Material for this exercise.

(** * Qutrit operators of [pennylane.ops.qutrit]

    A shallow embedding of [non_parametric_ops.py] and
    [state_preparation.py], followed by the properties of the gates and
    of the two state preparations.

    Conventions of the embedding.
    - Python objects that reach a [subspace], [control_value] or exponent
      argument are values of [Py.value]; Python exceptions are values of
      [Py.exn] and a call that may raise returns a [Py.result].
    - numpy's [int64] arrays have entries in [Z]; its [float64] and
      [complex128] arrays have entries in [R] and in [C = R * R]: the
      floating-point numbers are read as the exact real and complex
      numbers they stand for, so [np.exp], [np.sqrt] and [np.pi] are the
      mathematical functions and constant.
    - a two-dimensional array is a list of rows; an n-dimensional array is
      a shape with its row-major data. *)

From Stdlib Require Import ZArith QArith Qround Reals Lra Lia List Permutation String.
From stdpp Require Import base list strings gmap.

(** ** The Python runtime the gates rely on *)

Module Py.

Inductive exn : Type :=
| ValueError (msg : string)
| TypeError
| IndexError
| WireError (msg : string)
| AdjointUndefinedError.

Inductive result (A : Type) : Type :=
| Ok (a : A)
| Raise (e : exn).
Arguments Ok {A} a.
Arguments Raise {A} e.

Definition bind {A B : Type} (m : result A) (k : A -> result B) : result B :=
  match m with
  | Ok a => k a
  | Raise e => Raise e
  end.

Definition raises {A : Type} (m : result A) : bool :=
  match m with Ok _ => false | Raise _ => true end.

(** The objects callers pass: [None], an [int], a [float] (a rational
    here), or a list or tuple of [int]s. *)
Inductive value : Type :=
| PyNone
| PyInt (z : Z)
| PyFloat (q : Q)
| PySeq (l : list Z).

(** [hasattr(x, "__iter__")] *)
Definition hasattr_iter (x : value) : bool :=
  match x with PySeq _ => true | _ => false end.

(** [isinstance(x, int)] *)
Definition isinstance_int (x : value) : bool :=
  match x with PyInt _ => true | _ => false end.

(** [len(x)] *)
Definition len (x : value) : result nat :=
  match x with PySeq l => Ok (length l) | _ => Raise TypeError end.

(** The elements an iteration over [x] yields. *)
Definition iter (x : value) : result (list Z) :=
  match x with PySeq l => Ok l | _ => Raise TypeError end.

(** Position of index [i] in a sequence of length [n]: negative indices
    count from the end, anything else out of range raises. *)
Definition norm_index (n : nat) (i : Z) : result nat :=
  if ((0 <=? i) && (i <? Z.of_nat n))%Z then Ok (Z.to_nat i)
  else if ((- Z.of_nat n <=? i) && (i <? 0))%Z then Ok (Z.to_nat (i + Z.of_nat n))
  else Raise IndexError.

Description of the task.
Go through the listing above and find each line that contains "PySeq", then copy it.

Answer for the task.
| PySeq (l : list Z).
  match x with PySeq _ => true | _ => false end.
  match x with PySeq l => Ok (length l) | _ => Raise TypeError end.
  match x with PySeq l => Ok l | _ => Raise TypeError end.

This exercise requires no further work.